As a case in point, D’Souza pointed to the airline industry, where:
we recently signed a strategic multi-million dollar engagement with Etihad Airways, United Arab Emirates flag carrier, to define a comprehensive digital transformation strategy. While Etihad Airways is renowned for a world-class experience in the air. They realized that customer experience starts long before the customer arrives at the airport and continues after they land.
The Cognizant digital works team and other partners are helping Etihad to envision future customer experience possibilities whether these interactions happen via the web, mobile apps or airport kiosks. As clients like Etihad navigate the challenges involved in becoming digital enterprises, we continue to build out our portfolio of offerings to help them to navigate that shift.

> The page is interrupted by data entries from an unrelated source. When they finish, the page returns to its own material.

Lemma loop_match key body post p :
  JsString.forallb isWordOrDot key = true ->
  isEmpty key = false ->
  indexOf (closingMarker key) (body ++ closingMarker key)
  = Some (String.length body) ->
  exec loopPattern p []
       ("{{#" ++ key ++ "}}" ++ body ++ closingMarker key ++ post)
  = Some ([key; body], post).
Proof.
  intros Hk Hne Hb. unfold loopPattern.
  rewrite exec_lit_app, exec_group. unfold rep.
  apply greedyRep_full;
    [exact Hk | now apply nonempty_length | reflexivity |].
  rewrite exec_lit_app, exec_group. unfold rep.
  cbn [app append].
  rewrite lazyRep_scan.
  - apply lazyRep_now. rewrite exec_closing.
    fold (closingMarker key). rewrite exec_lit_app. reflexivity.
  - apply forallb_isAny.
  - intros n Hn. rewrite exec_closing. fold (closingMarker key).
    apply exec_lit_none. apply indexOf_clear; [|exact Hn].
    now apply indexOf_extend.
Qed.

Lemma variable_block f pre v post :
  clearBefore variablePattern pre ("{{" ++ v ++ "}}" ++ post) ->
  JsString.forallb isWordOrDot v = true ->
  isEmpty v = false ->
  replace variablePattern f (pre ++ "{{" ++ v ++ "}}" ++ post) =
  new <- f {| matched := "{{" ++ v ++ "}}"; groups := [v] |} ;;
  out <- replace variablePattern f post ;;
  Return (pre ++ new ++ out).
Proof.
  intros Hpre Hv Hne.
  replace ("{{" ++ v ++ "}}" ++ post) with (("{{" ++ v ++ "}}") ++ post)
    by now rewrite !append_assoc.
  apply replace_block.
  - reflexivity.
  - now rewrite !append_assoc.
  - reflexivity.
  - intros p. rewrite !append_assoc. now apply variable_match.
Qed.

Lemma loop_block f pre key body post :
  clearBefore loopPattern pre
              ("{{#" ++ key ++ "}}" ++ body ++ closingMarker key ++ post) ->
  JsString.forallb isWordOrDot key = true ->
  isEmpty key = false ->
  indexOf (closingMarker key) (body ++ closingMarker key)
  = Some (String.length body) ->
  replace loopPattern f
          (pre ++ "{{#" ++ key ++ "}}" ++ body ++ closingMarker key ++ post) =
  new <- f {| matched := "{{#" ++ key ++ "}}" ++ body ++ closingMarker key;
              groups := [key; body] |} ;;
  out <- replace loopPattern f post ;;
  Return (pre ++ new ++ out).
Proof.
  intros Hpre Hk Hne Hb.
  replace ("{{#" ++ key ++ "}}" ++ body ++ closingMarker key ++ post)
    with (("{{#" ++ key ++ "}}" ++ body ++ closingMarker key) ++ post)
    by now rewrite !append_assoc.
  apply replace_block.
  - reflexivity.
  - now rewrite !append_assoc.
  - reflexivity.
  - intros p. rewrite !append_assoc. now apply loop_match.
Qed.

The digital opportunity is characterised by D’Souza as a “dynamic” one with a still volatile market out there:
I think the best analogy to draw here is sort of the analogy that we saw during the dotcom transition. What we're seeing is that digital is not just a technology issue. To really do digital well you need to combine design talent with consulting talent, with technology talent, with consulting and strategy talent and, of course, you need to bring the client's perspective into all of this.
So you need first of all a very, very diverse set of skills and capabilities. When we look at competition, originally I would say, maybe a couple of years ago, we would see a lot of smaller boutique type of firms that focused more on the design elements and what I think [of as] the front end of digital. But I think it's now migrating because clients are looking to deploy digital at global scale and integrate with their legacy applications.
The firms that we see competing most against are the large firms that have an integrated set of capabilities, where they can bring all of those capabilities together. [There are] not that many firms in the world that can bring design, consulting, technology, industry knowledge, process expertise, at global scale, together. I would say there is a small handful of two or three firms and those are the ones that we tend to compete with most often.
My take
Cognizant’s calendar-year-end has led to its forecasts being paid particularly close attention to by observers of the Indian services market. Turning in double digit growth for the December quarter was healthy. The markets punished the firm for being upfront about slowdowns in two key sectors. That said, if Cognizant’s conservative stance is accurate, Nasscom’s predictions for 2017 could soon start to look over-optimistic.
Disclosure - at time of writing, Infosys is a premier partner of diginomica.